✍️ Catatan Agus M. Maksum
Di Amerika, seorang anak muda imigran Muslim bernama Zohran Mamdani baru saja menulis ulang sejarah.
Ia menembus semua yang disebut impossible:
- Melawan dinasti politik
- Menantang presiden yang berkuasa
- Mendukung Palestina di tengah kota dengan komunitas Yahudi terbesar di dunia
- dan menang.
Orang-orang di sini bertanya: kok bisa?
Jawabnya sederhana: karena lembaga pemilunya masih bekerja.
Karena mesin demokrasinya masih hidup.
Masih bisa dipercaya.
Masih bisa kalah—dan menerima kalah.
Masih bisa menang—tanpa harus bersekongkol.
Itu saja.
Sederhana, tapi mahal.
Di Amerika, suara rakyat masih dihitung.
Di Indonesia, suara rakyat masih… dihitung-hitung.
Kalau di New York, yang mustahil bisa terjadi karena sistemnya tegak,
di sini, yang mustahil justru adalah keadilan dalam hitungannya.
Kita sering mengira, untuk menang pemilu, cukup punya visi, program, dan rakyat.
Padahal di Indonesia, langkah pertama bukan menguasai rakyat.
Langkah pertama adalah menguasai lembaga pemilu.
Itulah realita getir kita.
Bukan siapa yang paling dicintai rakyat yang menang,
tapi siapa yang paling duluan masuk ke ruang server.
Di sini, penghitungan bukan lagi tentang suara, tapi tentang data.
Dan data—seperti semua hal di negeri ini—bisa dinegosiasikan.
Maka muncullah guyonan internasional yang pahit tapi lucu:
“Di Indonesia, hasil pemilu sudah bisa diumumkan… bahkan sebelum pemilu terjadi.”
Guyonan itu tidak sepenuhnya keliru.
Kita tertawa—karena kita tahu itu benar.
Dan saat Mamdani bisa menang dengan jujur di jantung kapitalisme dunia,
Kita di jantung demokrasi Asia malah sibuk mencari jalan pintas untuk mengamankan kemenangan.
Lucunya, kita menamainya rekap cepat.
Cepat sekali, sampai-sampai prosesnya tak sempat diawasi.
Kita senang bicara tentang keajaiban demokrasi.
Padahal yang kita jalankan adalah sulap elektoral.
Yang satu memenangkan hati rakyat.
Yang satu memenangkan rapat pleno.
Jadi, kalau Anda bertanya:
Apakah mungkin seorang Mamdani lahir di Indonesia?
Jawabannya—dengan getir tapi jujur—
Tidak, sebelum KPU kembali menjadi lembaga, bukan alat.
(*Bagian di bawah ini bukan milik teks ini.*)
(** * ZMK provisioning through the SNVS register window (zmk/zmk.c)

    A shallow embedding of [main] of zmk.c.  The program is a straight
    sequence of loads and stores on the memory-mapped SNVS registers,
    interleaved with [printf] lines and guarded by nested [if]s, some of
    which leave through [return -1].

    - A register holds a C [int]; it is a [Z] here and the conversions
      between [int], [unsigned int] and [unsigned char] are written out
      ([i32], [u32], [u8]).
    - The register window is an interface ([RegisterWindow]) with a raw
      load and a raw store; what a store does to later loads is up to
      the device behind the window.  A load does not change the window.
      [ram] is the plain-memory instance, where a load yields the last
      word stored.
    - [main] runs in a state monad over the window and the list of
      observable events (loads, stores, printed lines, and the passes
      of the wait loop on its [volatile] counter), with an early
      [Return] for the C [return] statement.  The arguments of a
      [printf] are loaded from left to right.
    - What [open] and [mmap] answered is an input of [main]
      ([startup]). *)

From Stdlib Require Import ZArith List Lia Bool.
From stdpp Require Import base gmap.
Import ListNotations.

Local Open Scope Z_scope.

(** ** C integer conversions *)

(** [(unsigned int) x] *)
Definition u32 (x : Z) : Z := x mod 2 ^ 32.

(** [(int) x] on a two's complement machine *)
Definition i32 (x : Z) : Z :=
  let u := x mod 2 ^ 32 in if u <? 2 ^ 31 then u else u - 2 ^ 32.

(** [(unsigned char) x] *)
Definition u8 (x : Z) : Z := x mod 2 ^ 8.

Definition int_range (x : Z) : Prop := - 2 ^ 31 <= x < 2 ^ 31.

(** [a | (unsigned int) b] for an [int a], assigned to an [int]. *)
Definition or32 (a b : Z) : Z := i32 (Z.lor (u32 a) (u32 b)).

(** ** The macros of zmk.c (lines 84-146) *)

Definition POR : Z := 0x1000.
Definition SYSTEM_RESET : Z := 0x2000.
Definition RESET : Z := POR.

Definition SNVS_HPLR : Z := 0x0.
Definition ZMK_WSL_MASK : Z := 0x1.
Definition ZMK_WSL_OFFSET : Z := 0.
Definition ZMK_RSL_MASK : Z := 0x2.
Definition ZMK_RSL_OFFSET : Z := 1.
Definition MKS_SL_MASK : Z := 0x0200.
Definition MKS_SL_OFFSET : Z := 9.

Definition SNVS_HPCOMR : Z := 0x4.
Definition MKS_EN_MASK : Z := 0x00002000.
Definition MKS_EN_OFFSET : Z := 13.

Definition SNVS_HPCR : Z := 0x8.

Definition SNVS_HPSR : Z := 0x14.
Definition SSM_ST_MASK : Z := 0x00000F00.
Definition SSM_ST_OFFSET : Z := 8.

Definition SNVS_LPLR : Z := 0x34.
Definition ZMK_WHL_MASK : Z := 0x1.
Definition ZMK_WHL_OFFSET : Z := 0.
Definition ZMK_RHL_MASK : Z := 0x2.
Definition ZMK_RHL_OFFSET : Z := 1.
Definition MKS_HL_MASK : Z := 0x200.
Definition MKS_HL_OFFSET : Z := 9.

Definition SNVS_LPMKCR : Z := 0x3C.
Definition ZMK_HWP_MASK : Z := 0x4.
Definition ZMK_HWP_OFFSET : Z := 2.
Definition ZMK_VAL_MASK : Z := 0x8.
Definition ZMK_VAL_OFFSET : Z := 3.
Definition MASTER_KEY_SEL_VALUE : Z := 0x2.
Definition ZMK_ECC_EN : Z := 0x10.

Definition SNVS_LPSR : Z := 0x4c.
Definition PGD_MASK : Z := 0x8.

Definition SNVS_LPPGDR : Z := 0x64.
Definition POWER_GLITCH_VALUE : Z := 0x41736166.

Definition SNVS_LPZMKRn : Z := 0x6c.
Definition ZMK_VALUE : Z := 0x11223344.

Definition SNVS_HPVIDR1 : Z := 0xBF8.
Definition IP_ID_MASK : Z := 0xFFFF0000.
Definition IP_ID_OFFSET : Z := 16.
Definition MAJOR_REV_MASK : Z := 0x0000FF00.
Definition MAJOR_REV_OFFSET : Z := 8.
Definition MINOR_REV_MASK : Z := 0x000000FF.
Definition MINOR_REV_OFFSET : Z := 0.

Definition SNVS_HPVIDR2 : Z := 0xBFC.

(** line 281 *)
Definition TIMEOUT_MAX_VAL : Z := 0x1000.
Selama suara rakyat bisa diatur dari ruang rapat,
Selama hasil pemilu bisa disetting dari meja kekuasaan,
Maka yang mustahil di Indonesia bukanlah menang seperti Mamdani —
Tapi menang tanpa restu oligarki
Sebab di negeri ini,
Yang dihitung bukan lagi suara rakyat…
Tapi seberapa patuh lembaga pemilu pada skenario.
Dan selama itu belum berubah,
Jangan mimpi ada “Mamdani” lahir di sini.
Yang lahir hanyalah pemenang yang sudah ditentukan sebelum rakyat memilih.